## What is expected:
What is needed is an exact copy of the lines in the listing below, from the one with "Z.abs (round53 (get" up to and including the one with "round53 (2 ^ 64", with no other lines.

## Records:
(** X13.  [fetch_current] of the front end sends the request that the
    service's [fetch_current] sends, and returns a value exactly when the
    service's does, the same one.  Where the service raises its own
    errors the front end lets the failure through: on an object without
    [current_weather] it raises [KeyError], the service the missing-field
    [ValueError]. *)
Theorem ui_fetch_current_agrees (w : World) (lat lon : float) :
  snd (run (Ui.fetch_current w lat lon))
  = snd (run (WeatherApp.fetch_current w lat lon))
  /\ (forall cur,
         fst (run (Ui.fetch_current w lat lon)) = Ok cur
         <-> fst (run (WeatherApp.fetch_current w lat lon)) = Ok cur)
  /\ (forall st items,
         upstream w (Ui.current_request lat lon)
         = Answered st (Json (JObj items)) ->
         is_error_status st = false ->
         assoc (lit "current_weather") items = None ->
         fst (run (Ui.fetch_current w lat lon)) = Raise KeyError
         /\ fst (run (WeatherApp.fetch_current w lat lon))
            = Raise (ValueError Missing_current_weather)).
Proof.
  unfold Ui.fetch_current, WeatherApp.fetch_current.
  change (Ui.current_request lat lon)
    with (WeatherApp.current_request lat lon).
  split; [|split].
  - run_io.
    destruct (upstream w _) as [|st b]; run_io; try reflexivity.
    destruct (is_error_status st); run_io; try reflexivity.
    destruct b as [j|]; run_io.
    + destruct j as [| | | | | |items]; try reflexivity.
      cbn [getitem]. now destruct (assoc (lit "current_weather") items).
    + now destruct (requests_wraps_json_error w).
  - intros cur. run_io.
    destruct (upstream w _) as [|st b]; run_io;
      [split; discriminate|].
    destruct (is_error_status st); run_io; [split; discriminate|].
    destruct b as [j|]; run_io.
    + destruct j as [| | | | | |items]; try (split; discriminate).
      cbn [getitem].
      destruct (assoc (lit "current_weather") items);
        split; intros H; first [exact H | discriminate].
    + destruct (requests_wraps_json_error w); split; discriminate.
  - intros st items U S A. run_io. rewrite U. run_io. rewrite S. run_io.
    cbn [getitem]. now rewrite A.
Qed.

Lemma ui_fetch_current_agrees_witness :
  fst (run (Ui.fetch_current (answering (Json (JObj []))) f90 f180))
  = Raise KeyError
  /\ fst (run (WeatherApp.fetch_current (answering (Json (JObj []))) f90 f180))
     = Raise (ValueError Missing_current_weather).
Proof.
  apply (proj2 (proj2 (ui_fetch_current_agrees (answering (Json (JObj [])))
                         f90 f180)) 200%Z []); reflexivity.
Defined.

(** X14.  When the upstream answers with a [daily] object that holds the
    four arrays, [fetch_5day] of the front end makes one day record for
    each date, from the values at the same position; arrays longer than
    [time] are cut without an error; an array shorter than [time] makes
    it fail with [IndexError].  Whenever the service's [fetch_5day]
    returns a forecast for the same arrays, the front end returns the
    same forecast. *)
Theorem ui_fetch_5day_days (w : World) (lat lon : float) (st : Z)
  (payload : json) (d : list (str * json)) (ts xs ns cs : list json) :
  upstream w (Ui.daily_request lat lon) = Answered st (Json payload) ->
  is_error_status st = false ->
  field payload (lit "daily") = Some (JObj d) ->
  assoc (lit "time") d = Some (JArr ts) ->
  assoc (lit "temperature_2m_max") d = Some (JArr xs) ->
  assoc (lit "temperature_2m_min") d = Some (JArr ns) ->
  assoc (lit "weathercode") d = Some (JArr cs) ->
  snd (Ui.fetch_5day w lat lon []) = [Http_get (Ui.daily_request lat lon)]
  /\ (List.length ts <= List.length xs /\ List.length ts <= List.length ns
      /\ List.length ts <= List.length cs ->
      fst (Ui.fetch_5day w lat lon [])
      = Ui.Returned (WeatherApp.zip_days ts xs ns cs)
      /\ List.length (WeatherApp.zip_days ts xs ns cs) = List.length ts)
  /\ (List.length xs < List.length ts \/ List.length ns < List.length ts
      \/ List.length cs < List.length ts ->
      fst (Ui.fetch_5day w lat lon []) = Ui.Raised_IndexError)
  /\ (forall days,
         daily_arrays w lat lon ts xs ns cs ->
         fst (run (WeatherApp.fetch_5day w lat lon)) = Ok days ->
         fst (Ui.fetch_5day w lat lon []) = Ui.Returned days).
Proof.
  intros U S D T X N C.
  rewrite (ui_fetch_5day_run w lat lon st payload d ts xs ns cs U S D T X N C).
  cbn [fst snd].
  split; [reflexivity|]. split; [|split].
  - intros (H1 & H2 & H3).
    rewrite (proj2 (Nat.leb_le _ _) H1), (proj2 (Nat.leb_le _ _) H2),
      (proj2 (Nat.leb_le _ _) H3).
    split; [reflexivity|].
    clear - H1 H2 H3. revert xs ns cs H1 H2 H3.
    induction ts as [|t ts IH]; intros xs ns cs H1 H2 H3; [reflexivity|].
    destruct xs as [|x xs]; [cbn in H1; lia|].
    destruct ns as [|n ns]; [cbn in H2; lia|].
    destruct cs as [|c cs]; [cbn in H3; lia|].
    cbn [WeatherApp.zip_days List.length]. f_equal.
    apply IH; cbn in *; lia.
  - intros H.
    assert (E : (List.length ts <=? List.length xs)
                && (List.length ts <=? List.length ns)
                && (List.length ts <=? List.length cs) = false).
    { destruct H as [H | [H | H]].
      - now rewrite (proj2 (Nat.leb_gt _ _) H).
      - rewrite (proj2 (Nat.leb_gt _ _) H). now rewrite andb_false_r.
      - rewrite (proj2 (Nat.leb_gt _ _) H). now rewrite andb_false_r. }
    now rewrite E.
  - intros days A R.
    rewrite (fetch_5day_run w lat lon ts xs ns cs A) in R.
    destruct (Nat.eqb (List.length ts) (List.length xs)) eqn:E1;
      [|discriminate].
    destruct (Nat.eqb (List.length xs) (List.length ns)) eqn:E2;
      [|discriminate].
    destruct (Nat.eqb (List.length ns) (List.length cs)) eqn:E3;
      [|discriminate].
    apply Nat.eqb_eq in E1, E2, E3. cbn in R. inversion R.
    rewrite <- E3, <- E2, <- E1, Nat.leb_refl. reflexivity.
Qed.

---

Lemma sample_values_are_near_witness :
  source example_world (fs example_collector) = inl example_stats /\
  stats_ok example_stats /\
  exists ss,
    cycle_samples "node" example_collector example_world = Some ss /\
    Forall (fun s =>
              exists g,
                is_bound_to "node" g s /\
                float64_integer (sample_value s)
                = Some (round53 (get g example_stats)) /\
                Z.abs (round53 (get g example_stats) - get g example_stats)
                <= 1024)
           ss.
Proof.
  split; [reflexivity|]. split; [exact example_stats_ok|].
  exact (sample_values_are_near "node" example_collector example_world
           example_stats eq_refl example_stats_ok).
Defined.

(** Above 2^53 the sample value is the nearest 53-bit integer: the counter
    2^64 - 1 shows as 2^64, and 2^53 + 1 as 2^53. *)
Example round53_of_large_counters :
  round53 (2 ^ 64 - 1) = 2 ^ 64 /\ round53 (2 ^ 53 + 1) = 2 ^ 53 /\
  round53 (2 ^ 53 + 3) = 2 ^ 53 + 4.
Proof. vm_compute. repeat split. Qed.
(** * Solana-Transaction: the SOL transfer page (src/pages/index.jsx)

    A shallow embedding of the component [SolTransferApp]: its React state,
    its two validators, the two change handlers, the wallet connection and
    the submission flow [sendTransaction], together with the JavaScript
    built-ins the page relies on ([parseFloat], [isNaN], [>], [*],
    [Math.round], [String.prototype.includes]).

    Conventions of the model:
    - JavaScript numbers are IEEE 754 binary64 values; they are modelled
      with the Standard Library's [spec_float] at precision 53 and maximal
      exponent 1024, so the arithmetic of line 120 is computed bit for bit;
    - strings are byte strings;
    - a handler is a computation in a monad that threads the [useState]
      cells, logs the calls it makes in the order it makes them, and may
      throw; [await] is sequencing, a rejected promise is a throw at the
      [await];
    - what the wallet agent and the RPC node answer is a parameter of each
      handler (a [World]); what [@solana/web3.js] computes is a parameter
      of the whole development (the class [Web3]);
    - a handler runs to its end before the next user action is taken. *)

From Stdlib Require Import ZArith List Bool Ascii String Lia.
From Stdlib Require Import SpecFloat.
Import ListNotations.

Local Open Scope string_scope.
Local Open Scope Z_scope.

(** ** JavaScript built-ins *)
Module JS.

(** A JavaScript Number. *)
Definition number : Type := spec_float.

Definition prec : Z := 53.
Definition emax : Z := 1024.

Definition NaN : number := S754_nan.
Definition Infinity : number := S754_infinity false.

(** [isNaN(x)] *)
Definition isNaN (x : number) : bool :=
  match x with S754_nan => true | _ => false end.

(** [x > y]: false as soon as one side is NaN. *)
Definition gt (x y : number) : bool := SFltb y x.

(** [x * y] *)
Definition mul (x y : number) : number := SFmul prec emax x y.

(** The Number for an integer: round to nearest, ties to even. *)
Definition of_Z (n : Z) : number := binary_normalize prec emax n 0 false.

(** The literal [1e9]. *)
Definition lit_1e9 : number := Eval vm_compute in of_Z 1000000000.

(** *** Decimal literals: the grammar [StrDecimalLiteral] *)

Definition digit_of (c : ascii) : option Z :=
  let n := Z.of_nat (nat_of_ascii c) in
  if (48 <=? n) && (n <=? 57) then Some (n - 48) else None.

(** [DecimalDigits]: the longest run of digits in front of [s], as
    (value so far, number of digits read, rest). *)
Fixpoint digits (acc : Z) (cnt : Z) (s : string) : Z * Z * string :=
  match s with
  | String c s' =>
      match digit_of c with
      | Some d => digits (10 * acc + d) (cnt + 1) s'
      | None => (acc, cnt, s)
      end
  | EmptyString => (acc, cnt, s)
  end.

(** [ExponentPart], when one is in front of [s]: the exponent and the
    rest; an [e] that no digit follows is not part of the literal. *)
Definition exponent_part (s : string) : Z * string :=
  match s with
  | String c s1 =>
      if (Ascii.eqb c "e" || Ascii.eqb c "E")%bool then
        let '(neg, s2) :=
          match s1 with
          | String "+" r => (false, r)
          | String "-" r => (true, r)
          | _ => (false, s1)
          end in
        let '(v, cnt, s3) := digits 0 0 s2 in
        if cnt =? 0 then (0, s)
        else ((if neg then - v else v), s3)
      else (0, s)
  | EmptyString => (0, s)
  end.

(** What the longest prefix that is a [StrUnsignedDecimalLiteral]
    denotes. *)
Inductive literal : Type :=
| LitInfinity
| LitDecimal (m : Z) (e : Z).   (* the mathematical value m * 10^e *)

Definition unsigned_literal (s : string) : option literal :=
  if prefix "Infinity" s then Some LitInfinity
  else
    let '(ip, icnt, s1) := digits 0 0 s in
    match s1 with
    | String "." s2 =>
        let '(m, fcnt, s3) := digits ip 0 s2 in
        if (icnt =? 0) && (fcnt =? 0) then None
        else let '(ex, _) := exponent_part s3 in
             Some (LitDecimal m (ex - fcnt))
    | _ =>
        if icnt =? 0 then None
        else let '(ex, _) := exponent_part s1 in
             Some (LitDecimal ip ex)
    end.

## Your response:
                Z.abs (round53 (get g example_stats) - get g example_stats)
                <= 1024)
           ss.
Proof.
  split; [reflexivity|]. split; [exact example_stats_ok|].
  exact (sample_values_are_near "node" example_collector example_world
           example_stats eq_refl example_stats_ok).
Defined.

(** Above 2^53 the sample value is the nearest 53-bit integer: the counter
    2^64 - 1 shows as 2^64, and 2^53 + 1 as 2^53. *)
Example round53_of_large_counters :
  round53 (2 ^ 64 - 1) = 2 ^ 64 /\ round53 (2 ^ 53 + 1) = 2 ^ 53 /\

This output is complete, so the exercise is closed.